During an interview on 8/13/2025 at 11:34 a.m. with DIR 2, DIR 2 stated that NICU Isolation #2 having an Actual ACH of 0 was because of the exhaust fan in that area not working. DIR 2 further stated that the NICU was not included in the manual "Temperature, Humidity, and Air Pressure Daily Logs" until 8/2025, and that the Facilities team began physically rounding daily in the NICU on 8/8/2025. DIR 2 confirmed there was no in-house log of temperature or humidity readings in the NICU prior to 8/8/2025.

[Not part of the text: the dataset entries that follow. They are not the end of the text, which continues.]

Definition utf16_code_unit_at (st : caches) (str : ptr) (byte_len utf16_idx : nat)
  : outcome (Z * caches) :=
  if str_is_ascii str then
    Ok (if byte_len <=? utf16_idx then 0xFFFFFFFF%Z else at_ (mem str) utf16_idx, st)
  else
    let st := sync st in
    let cursor := utf16_scan_cursor_init str byte_len in
    let cursor := utf16_scan_cursor_resume_utf16 (scan_cache st) cursor utf16_idx in
    '(cursor, st) ←
      (if (c_utf16_pos cursor <? utf16_idx)
          && (UTF16_INDEX_CHUNK <? utf16_idx - c_utf16_pos cursor)
       then
         '(index, ic) ← utf16_index_get (index_cache st) str byte_len;
         let st := mk_caches (scan_cache st) ic in
         match index with
         | None => Ok (cursor, st)
         | Some points => Ok (utf16_index_seek points cursor utf16_idx, st)
         end
       else Ok (cursor, st));
    let '(r, cursor) :=
      unit_scan (S byte_len) utf16_idx
        (λ units cp, if units =? 2 then high_half cp else cp) cursor in
    Ok (r, utf16_scan_cursor_store st cursor).

Definition utf16_codepoint_at (st : caches) (str : ptr) (byte_len utf16_idx : nat)
  : outcome (Z * caches) :=
  if str_is_ascii str then
    Ok (if byte_len <=? utf16_idx then 0xFFFFFFFF%Z else at_ (mem str) utf16_idx, st)
  else
    let st := sync st in
    let cursor := utf16_scan_cursor_init str byte_len in
    '(cursor, st) ← utf16_scan_cursor_resume_indexed st cursor utf16_idx;
    let '(r, cursor) := unit_scan (S byte_len) utf16_idx (λ _ cp, cp) cursor in
    Ok (r, utf16_scan_cursor_store st cursor).

End operations.

(** ** The iterator *)

(** [next] are the bytes from [iterator->next] to [iterator->end]. *)
Record utf16_iterator_t := mk_iterator { it_next : list Z; trailing_surrogate : Z }.

Definition utf16_iterator (str : list Z) : utf16_iterator_t := mk_iterator str 0%Z.

(** The unit, or [None] at the end. *)
Definition utf16_next_code_unit (it : utf16_iterator_t) : option (Z * utf16_iterator_t) :=
  if negb (trailing_surrogate it =? 0)%Z
  then Some (trailing_surrogate it, mk_iterator (it_next it) 0%Z)
  else
    match it_next it with
    | [] => None
    | _ =>
        let '(bytes, units, codepoint) := utf16_scan_decode (it_next it) true in
        let rest := drop bytes (it_next it) in
        if units =? 2
        then Some (u16 (high_half codepoint), mk_iterator rest (u16 (low_half codepoint)))
        else Some (u16 codepoint, mk_iterator rest 0%Z)
    end.

(** ** Text

    A string holds the generalised UTF-8 encoding of code points, lone surrogates included
    (WTF-8); its UTF-16 form has one unit per code point below 0x10000 and a surrogate pair
    per other code point. *)

#[local] Open Scope Z_scope.

Definition codepoint (cp : Z) : Prop := 0 <= cp < 0x110000.

Definition utf16 (cp : Z) : list Z :=
  if cp <? 0x10000 then [cp] else [0xD800 + (cp - 0x10000) / 1024; 0xDC00 + (cp - 0x10000) mod 1024].

Definition code_units (cps : list Z) : list Z := concat (utf16 <$> cps).

Definition ulen (cp : Z) : nat := length (utf16 cp).

Lemma ulen_cases cp : ulen cp = if cp <? 0x10000 then 1%nat else 2%nat.
Proof. unfold ulen, utf16. by case_ltb. Qed.

Lemma encode_cons cp cps : encode (cp :: cps) = enc cp ++ encode cps.
Proof. done. Qed.

Lemma encode_app cps cps' : encode (cps ++ cps') = encode cps ++ encode cps'.
Proof. unfold encode. by rewrite fmap_app, concat_app. Qed.

Lemma code_units_app cps cps' : code_units (cps ++ cps') = code_units cps ++ code_units cps'.
Proof. unfold code_units. by rewrite fmap_app, concat_app. Qed.

Lemma lead_masks c :
  byte_ok c →
  (c &' 0xE0 =? 0xC0) = (0xC0 <=? c) && (c <? 0xE0) ∧
  (c &' 0xF0 =? 0xE0) = (0xE0 <=? c) && (c <? 0xF0) ∧
  (c &' 0xF8 =? 0xF0) = (0xF0 <=? c) && (c <? 0xF8).
Proof.
  intros Hc. repeat split; apply eqb_prop; revert c Hc; apply byte_cases; vm_compute; reflexivity.
Qed.

Lemma land_3f b : b &' 0x3F = b mod 64.
Proof. by apply (land_mask_eq b 0x3F 6). Qed.

Lemma land_1f b : b &' 0x1F = b mod 32.
Proof. by apply (land_mask_eq b 0x1F 5). Qed.

Lemma land_0f b : b &' 0x0F = b mod 16.
Proof. by apply (land_mask_eq b 0x0F 4). Qed.

Lemma land_07 b : b &' 0x07 = b mod 8.
Proof. by apply (land_mask_eq b 0x07 3). Qed.

(** Six payload bits below a shifted number. *)
Lemma lor_6 a b : (a <<' 6) |' (b &' 0x3F) = a * 64 + b mod 64.
Proof. rewrite land_3f, shiftl_mul, lor_add_low by (try apply Z.mod_pos_bound; lia). lia. Qed.

Lemma lor_12 a b c :
  (a <<' 12) |' ((b &' 0x3F) <<' 6) |' (c &' 0x3F) = (a * 64 + b mod 64) * 64 + c mod 64.
Proof.
  rewrite <- (lor_6 _ c). f_equal. rewrite <- lor_6, Z.shiftl_lor, Z.shiftl_shiftl by lia. done.
Qed.

Lemma lor_18 a b c d :
  (a <<' 18) |' ((b &' 0x3F) <<' 12) |' ((c &' 0x3F) <<' 6) |' (d &' 0x3F)
  = ((a * 64 + b mod 64) * 64 + c mod 64) * 64 + d mod 64.
Proof.
  rewrite <- (lor_6 _ d). f_equal. rewrite <- lor_12, !Z.shiftl_lor, !Z.shiftl_shiftl by lia. done.
Qed.

(** Decoding an encoded code point gives it back, with its lengths. *)
Lemma decode_enc cp rest w :
  codepoint cp →
  let '(n, k, c) := utf16_scan_decode (enc cp ++ rest) w in
  n = length (enc cp) ∧ k = ulen cp ∧ (w = true → c = cp).
Proof.
  intros Hc. unfold codepoint in Hc. rewrite ulen_cases. unfold utf16_scan_decode, enc.
  destruct (Z.ltb_spec cp 0x80); [|destruct (Z.ltb_spec cp 0x800);
    [|destruct (Z.ltb_spec cp 0x10000)]]; unfold at_; cbn [app nth length].
  1: rewrite (proj2 (Z.ltb_lt cp 0x80)), (proj2 (Z.ltb_lt cp 0x10000)) by lia; done.
  all: match goal with |- context [?c <? 0x80] => 
    assert (byte_ok c ∧ 0xC0 <= c) as [Hb Hge] by (unfold byte_ok; word);
    destruct (lead_masks c Hb) as (-> & -> & ->);
    rewrite (proj2 (Z.ltb_ge c 0x80)) by lia end.
  - rewrite (proj2 (Z.ltb_lt cp 0x10000)) by lia.
    rewrite (proj2 (Z.leb_le 0xC0 _)), (proj2 (Z.ltb_lt _ 0xE0)) by word.
    destruct w; cbn [andb negb Nat.ltb Nat.leb]; [|done].
    split; [done|]. split; [done|]. intros _. rewrite lor_6, land_1f. word.
  - rewrite (proj2 (Z.ltb_ge _ 0xE0)), (proj2 (Z.leb_le 0xE0 _)), (proj2 (Z.ltb_lt _ 0xF0)) by word.
    rewrite andb_false_r. destruct w; cbn [andb negb Nat.ltb Nat.leb]; [|done].
    split; [done|]. split; [done|]. intros _. rewrite lor_12, land_0f. word.
  - rewrite (proj2 (Z.ltb_ge _ 0xE0)), (proj2 (Z.ltb_ge _ 0xF0)), (proj2 (Z.leb_le 0xF0 _)),
      (proj2 (Z.ltb_lt _ 0xF8)) by word.
    rewrite !andb_false_r. destruct w; cbn [andb negb Nat.ltb Nat.leb]; [|done].
    split; [done|]. split; [done|]. intros _. rewrite lor_18, land_07. word.
Qed.

(** ** Boundaries

    The offset and the position of the [k]th code point. *)

#[local] Open Scope nat_scope.

Definition boff (cps : list Z) (k : nat) : nat := length (encode (take k cps)).

Definition bpos (cps : list Z) (k : nat) : nat := length (code_units (take k cps)).

Lemma ulen_range cp : 1 <= ulen cp <= 2 ∧ ulen cp <= length (enc cp).
Proof.
  rewrite ulen_cases. pose proof (enc_length cp). destruct (Z.ltb_spec cp 0x10000) as [|Hge].
  - lia.
  - unfold enc. rewrite (proj2 (Z.ltb_ge cp 0x10000) Hge).
    rewrite (proj2 (Z.ltb_ge cp 0x80)), (proj2 (Z.ltb_ge cp 0x800)) by lia. simpl. lia.
Qed.

Lemma boff_S cps k cp : cps !! k = Some cp → boff cps (S k) = boff cps k + length (enc cp).
Proof.
  intros E. unfold boff. rewrite (take_S_r _ _ _ E), encode_app, length_app.
  unfold encode at 2. simpl. rewrite app_nil_r. done.
Qed.

Lemma bpos_S cps k cp : cps !! k = Some cp → bpos cps (S k) = bpos cps k + ulen cp.
Proof.
  intros E. unfold bpos. rewrite (take_S_r _ _ _ E), code_units_app, length_app.
  unfold code_units at 2. simpl. rewrite app_nil_r. done.
Qed.

Lemma boff_0 cps : boff cps 0 = 0.
Proof. done. Qed.

Lemma bpos_0 cps : bpos cps 0 = 0.
Proof. done. Qed.

Lemma boff_end cps : boff cps (length cps) = length (encode cps).
Proof. unfold boff. by rewrite firstn_all. Qed.

Lemma bpos_end cps : bpos cps (length cps) = length (code_units cps).
Proof. unfold bpos. by rewrite firstn_all. Qed.

Lemma lookup_lt_ex (cps : list Z) k : k < length cps → ∃ cp, cps !! k = Some cp.
Proof. intros Hk. by apply lookup_lt_is_Some_2 in Hk. Qed.

(** Offsets and positions increase strictly. *)
Lemma bounds_mono cps j k :
  j <= k → k <= length cps →
  boff cps j + (k - j) <= boff cps k ∧ bpos cps j + (k - j) <= bpos cps k ∧
  bpos cps k - bpos cps j <= boff cps k - boff cps j.
Proof.
  induction 1 as [|k Hjk IH]; intros Hk; [lia|].
  destruct (lookup_lt_ex cps k ltac:(lia)) as [cp E].
  rewrite (boff_S _ _ _ E), (bpos_S _ _ _ E). pose proof (ulen_range cp). pose proof (enc_length cp).
  specialize (IH ltac:(lia)). lia.
Qed.

Lemma bpos_le_boff cps k : k <= length cps → bpos cps k <= boff cps k.
Proof. intros Hk. pose proof (bounds_mono cps 0 k ltac:(lia) Hk). rewrite boff_0, bpos_0 in *. lia. Qed.

Lemma boff_inj cps j k : j <= length cps → k <= length cps → boff cps j = boff cps k → j = k.
Proof.
  intros Hj Hk E. destruct (Nat.le_ge_cases j k).
  - pose proof (bounds_mono cps j k ltac:(lia) ltac:(lia)). lia.
  - pose proof (bounds_mono cps k j ltac:(lia) ltac:(lia)). lia.
Qed.

Lemma bpos_lt cps j k : j < k → k <= length cps → bpos cps j < bpos cps k.
Proof. intros Hj Hk. pose proof (bounds_mono cps j k ltac:(lia) ltac:(lia)). lia. Qed.

Lemma bpos_le cps j k : j <= k → k <= length cps → bpos cps j <= bpos cps k.
Proof. intros Hj Hk. pose proof (bounds_mono cps j k ltac:(lia) ltac:(lia)). lia. Qed.

Lemma boff_le cps j k : j <= k → k <= length cps → boff cps j <= boff cps k.
Proof. intros Hj Hk. pose proof (bounds_mono cps j k ltac:(lia) ltac:(lia)). lia. Qed.

Lemma boff_end_iff cps k : k <= length cps → boff cps k < length (encode cps) ↔ k < length cps.
Proof.
  intros Hk. rewrite <- boff_end. split; intros Hlt.
  - destruct (Nat.eq_dec k (length cps)) as [->|]; lia.
  - pose proof (bounds_mono cps k (length cps) ltac:(lia) ltac:(lia)). lia.
Qed.

Lemma encode_drop cps k : drop (boff cps k) (encode cps) = encode (drop k cps).
Proof.
  unfold boff. rewrite <- (take_drop k cps) at 2. by rewrite encode_app, drop_app_length.
Qed.

Lemma code_units_drop cps k : drop (bpos cps k) (code_units cps) = code_units (drop k cps).
Proof.
  unfold bpos. rewrite <- (take_drop k cps) at 2. by rewrite code_units_app, drop_app_length.
Qed.

Lemma encode_take cps k : take (boff cps k) (encode cps) = encode (take k cps).
Proof.
  unfold boff. rewrite <- (take_drop k cps) at 2. by rewrite encode_app, take_app_length.
Qed.

Lemma code_units_take cps k : take (bpos cps k) (code_units cps) = code_units (take k cps).
Proof.
  unfold bpos. rewrite <- (take_drop k cps) at 2. by rewrite code_units_app, take_app_length.
Qed.

(** ** Scanning from a boundary *)

Section scanning.
Context (mem : ptr → list Z) (str : ptr) (cps : list Z).
Hypothesis Hmem : mem str = encode cps.
Hypothesis Hcps : Forall codepoint cps.
(** Two calls and one. *)
Lemma td_decode_split st s1 s2 :
  (∀ n, malloc n = true) → fits st (s1 ++ s2) →
  (td_decode st (s1 ++ s2) false).2
  = match td_decode st s1 true with
    | (st1, Ok o) => (td_decode st1 s2 false).2 ≫= λ o', Ok (o ++ o')
    | r => r.2
    end ∧
  match td_decode st s1 true with
  | (st1, Ok o) => fits st1 s2 ∧ encoding st1 = encoding st ∧ td_fatal st1 = td_fatal st ∧
                   td_ignore_bom st1 = td_ignore_bom st
  | _ => True
  end.
Proof.
  intros Hm Hf. assert (fits st s1) as Hf1.
  { destruct Hf as [Hb Hl]. rewrite app_assoc in Hb, Hl. split; [by apply Forall_app in Hb as [? _]|].
    unfold zlen in *. rewrite !length_app in *. lia. }
  destruct (td_decode_run st (s1 ++ s2) false Hm Hf) as [E _].
  destruct (td_decode_run st s1 true Hm Hf1) as [E1 E2].
  destruct Hf as [Hb Hl]. rewrite app_assoc in Hb, Hl. apply Forall_app in Hb as [Hb1 Hb2].
  set (st0 := td_set st [] (td_bom_seen st)) in *.
  destruct (run_is_ok st0 (pending st ++ s1) true eq_refl Hb1) as (Hst & Hsuf & _).
  rewrite E, app_assoc, run_split by done. clear E. unfold resume.
  destruct (td_decode st s1 true) as [st1 o]. cbn [fst snd] in E1, E2. subst o.
  destruct (run st0 (pending st ++ s1) true) as [st1' [o|]]; [|done]. cbn [fst snd] in *.
  specialize (E2 eq_refl). subst st1'. cbn [mbind option_bind].
  assert (fits st1 s2) as Hf2.
  { destruct Hsuf as [k Hk]. rewrite Hk in Hb1, Hl. apply Forall_app in Hb1 as [_ Hb1].
    split; [by apply Forall_app|]. unfold zlen in *. rewrite !length_app in *. lia. }
  destruct (td_decode_run st1 s2 false Hm Hf2) as [-> _]. split; [|by rewrite Hst].
  by destruct (run _ (pending st1 ++ s2) false).2.
Qed.
Lemma export_length_slow_spec f cps :
  ok f cps →
  (utf8_export_length_slow f).1 = zlen (encode (usv cps)) ∧ ok (utf8_export_length_slow f).2 cps.
Proof.
  intros Hok. pose proof Hok as (Ht & Eb & Hcs & Hl). unfold utf8_export_length_slow.
  destruct (str_is_valid_utf8_spec _ _ f Ht) as (f' & -> & Ht' & Eb').
  assert (ok f' cps) as Hok' by (by eapply ok_bytes). rewrite Eb', Eb.
  destruct (utf8_validate_bytes (encode cps)) eqn:Ev.
  { apply valid_scalars in Ev; [|done]. unfold usv. by rewrite usv_scalars. }
  pose proof (export_wtf8_all cps SIZE_MAX Hcs ltac:(unfold SIZE_MAX; lia)) as E. rewrite E. cbn [fst snd].
  split; [done|]. destruct (Z.eqb_spec (zlen (encode (usv cps))) (zlen (encode cps))) as [Es|]; [|done].
  eapply ok_bytes; [exact Hok'| |done].
  destruct Ht' as (Hs & len & asc & valid & Hfl & Hlen & Hasc & _). rewrite Eb', Eb in *.
  split; [cbn; by rewrite Eb'|]. exists len, asc, STR_UTF_INVALID_SAME_LENGTH.
  split; [by eapply fields_set_valid|]. cbn. rewrite Eb'. split; [done|]. split; [done|].
  right. right. right. split; [done|]. split; [done|]. unfold same_length. by rewrite E.
Qed.

Lemma export_length_spec f cps :
  ok f cps → (utf8_export_length f).1 = zlen (encode (usv cps)) ∧ ok (utf8_export_length f).2 cps.
Proof.
  intros Hok. pose proof Hok as (Ht & Eb & Hcs & Hl). unfold utf8_export_length. rewrite Eb. cbv zeta.
  pose proof (usv_length cps Hcs) as Hu.
  destruct (Z.eqb_spec (zlen (encode cps)) 0); [split; [unfold zlen in *; cbn; lia|done]|].
  pose proof Ht as (Hs & len & asc & valid & Hfl & Hlen & Hasc & Hvalid). rewrite Eb in *.
  destruct (fields_get f _ _ _ Hfl) as (_ & -> & _).
  assert (utf8_validate_bytes (encode cps) = true → zlen (encode cps) = zlen (encode (usv cps))) as Hv.
  { intros Ev. apply valid_scalars in Ev; [|done]. unfold usv. by rewrite usv_scalars. }
  destruct Hvalid as [->|[[-> Ev]|[[-> Ev]|(-> & Ev & Hsame)]]]; cbn [Z.eqb orb].
  - change (STR_UTF_UNKNOWN =? STR_UTF_VALID) with false. cbn [orb].
    destruct (flat_is_ascii_spec _ _ f Ht) as (f' & -> & Ht' & Eb' & _). rewrite Eb.
    destruct (ascii (encode cps)) eqn:Ea; [|by apply export_length_slow_spec; eapply ok_bytes].
    split; [|by eapply ok_bytes]. apply Hv, ascii_valid; done.
  - split; [by apply Hv|done].
  - by apply export_length_slow_spec.
  - split; [|done]. unfold same_length in Hsame. rewrite export_wtf8_all in Hsame; [done|done|].
    unfold SIZE_MAX. lia.
Qed.

Lemma te_encode_spec `{Heap} f cps :
  ok f cps →
  te_encode f = if calloc (40 + zlen (encode cps)) then Ok (encode (usv cps)) else js_mkerr "out of memory".
Proof.
  intros Hok. pose proof Hok as (Ht & Eb & Hcs & Hl). unfold te_encode. rewrite Eb. unfold SIZE_MAX.
  assert (0 <= zlen (encode cps)) by (unfold zlen; lia).
  rewrite (proj2 (Z.ltb_ge _ _)) by lia. cbn [orb]. destruct (calloc _); cbn [negb]; [|done].
  pose proof (export_into_spec f cps (zlen (encode cps)) Hok ltac:(done)) as Hx.
  destruct (utf8_export_into f _) as [[out read] f']. destruct Hx as (_ & k & Hf & -> & _).
  pose proof (usv_length cps Hcs). rewrite (fitting_all _ _ _ Hf) by done.
  by rewrite (proj2 (Z.ltb_ge _ _)) by lia.
Qed.

End operations.

(** ** Properties *)

(** C33: Exporting a stored string gives the UTF-8 of its text, where pairs of surrogates are
    characters, however they were stored, and other surrogates are U+FFFD: TextEncoder.encode
    all of it; encodeInto the longest prefix of whole characters that fits, never a byte more
    than the room there is, with the number of code units it stands for; and the length alone
    without writing, whatever the metadata word has recorded.  None of them makes that word
    untrue. *)
Theorem utf8_export_correct `{Utf8proc, Heap} units f cps dst_len :
  ok units f cps → 0 <= dst_len →
  ∃ text bad, reads16 (code_units cps) text bad ∧ Forall scalar text ∧
    te_encode f = (if calloc (40 + zlen (encode cps)) then Ok (encode text)
                   else js_mkerr "out of memory") ∧
    (utf8_export_length f).1 = zlen (encode text) ∧ ok units (utf8_export_length f).2 cps ∧
    let '(out, read, f') := utf8_export_into f dst_len in
    ok units f' cps ∧
    ∃ k, fitting text [] dst_len k ∧ out = encode (take k text) ∧ read = zlen (code_units (take k text)).
Proof.
  intros Hok Hd. pose proof Hok as (_ & _ & Hcs & _).
  destruct (usv_reads cps (length cps) Hcs) as (Hs & [bad Hr] & _); [done|].
  destruct (export_length_spec units f cps Hok) as [H1 H2].
  exists (usv cps), bad. split; [done|]. split; [done|]. split; [by eapply te_encode_spec|].
  split; [done|]. split; [done|]. by apply export_into_spec.
Qed.

Definition sample_flat : ant_flat_string_t :=
  str_flat_init_meta (mk_flat (encode [0x61; 0xD83D; 0xDE00; 0xD800]) 0) STR_ASCII_UNKNOWN.

Lemma sample_flat_ok : @ok standard_utf8proc (λ _, 0) sample_flat [0x61; 0xD83D; 0xDE00; 0xD800].
Proof.
  split; [|split; [done|split; [repeat constructor; vm_compute; congruence|done]]].
  apply truthful_init. repeat constructor; vm_compute; congruence.
Qed.

Lemma utf8_export_correct_witness :
  ∃ text bad, reads16 [0x61; 0xD83D; 0xDE00; 0xD800] text bad ∧
    @te_encode standard_utf8proc roomy_heap sample_flat = Ok (encode text).
Proof.
  destruct (@utf8_export_correct standard_utf8proc roomy_heap (λ _, 0) sample_flat
    [0x61; 0xD83D; 0xDE00; 0xD800] 3 sample_flat_ok ltac:(lia)) as (text & bad & H1 & _ & H2 & _).
  exists text, bad. split; [exact H1|exact H2].
Defined.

During an interview on 8/13/2025 at 3:15 p.m. with DIR 2, DIR 2 stated that he discovered the NICU was not included in the 12/ 2024 annual air balance testing when a third-party construction team requested the report for pre-construction planning on 5/8/2025. The next annual air balance test would not occur until 12/2025.
During an interview on 8/14/2025 at 1:51 p.m. with the Senior Manager of Infection Prevention (SMIP), the SMIP stated it was important to monitor temperature and humidity because high humidity creates a moist environment which promotes fungus and mold growth; additionally, high temperatures could increase humidity. The SMIP further stated it was important to monitor hourly air changes to ensure air was being filtered effectively through the HVAC system due to the "microbial contaminants" (an unwanted microorganism introduced into a culture, specimen, or environment where it is not intended to be) in the air.
During a review of the facility ' s policy and procedure (P&P), titled "Critical Air Environments," last revised 4/2023, the P&P indicated, "Facilities and/or clinical staff shall monitor and record temperature, relative humidity, and verify the pressure relationship in areas designated as high risk by this policy and documented by the individual ministry daily. ... Facilities shall at a minimum conduct annual testing and balancing of critical areas for air change rates and pressurization."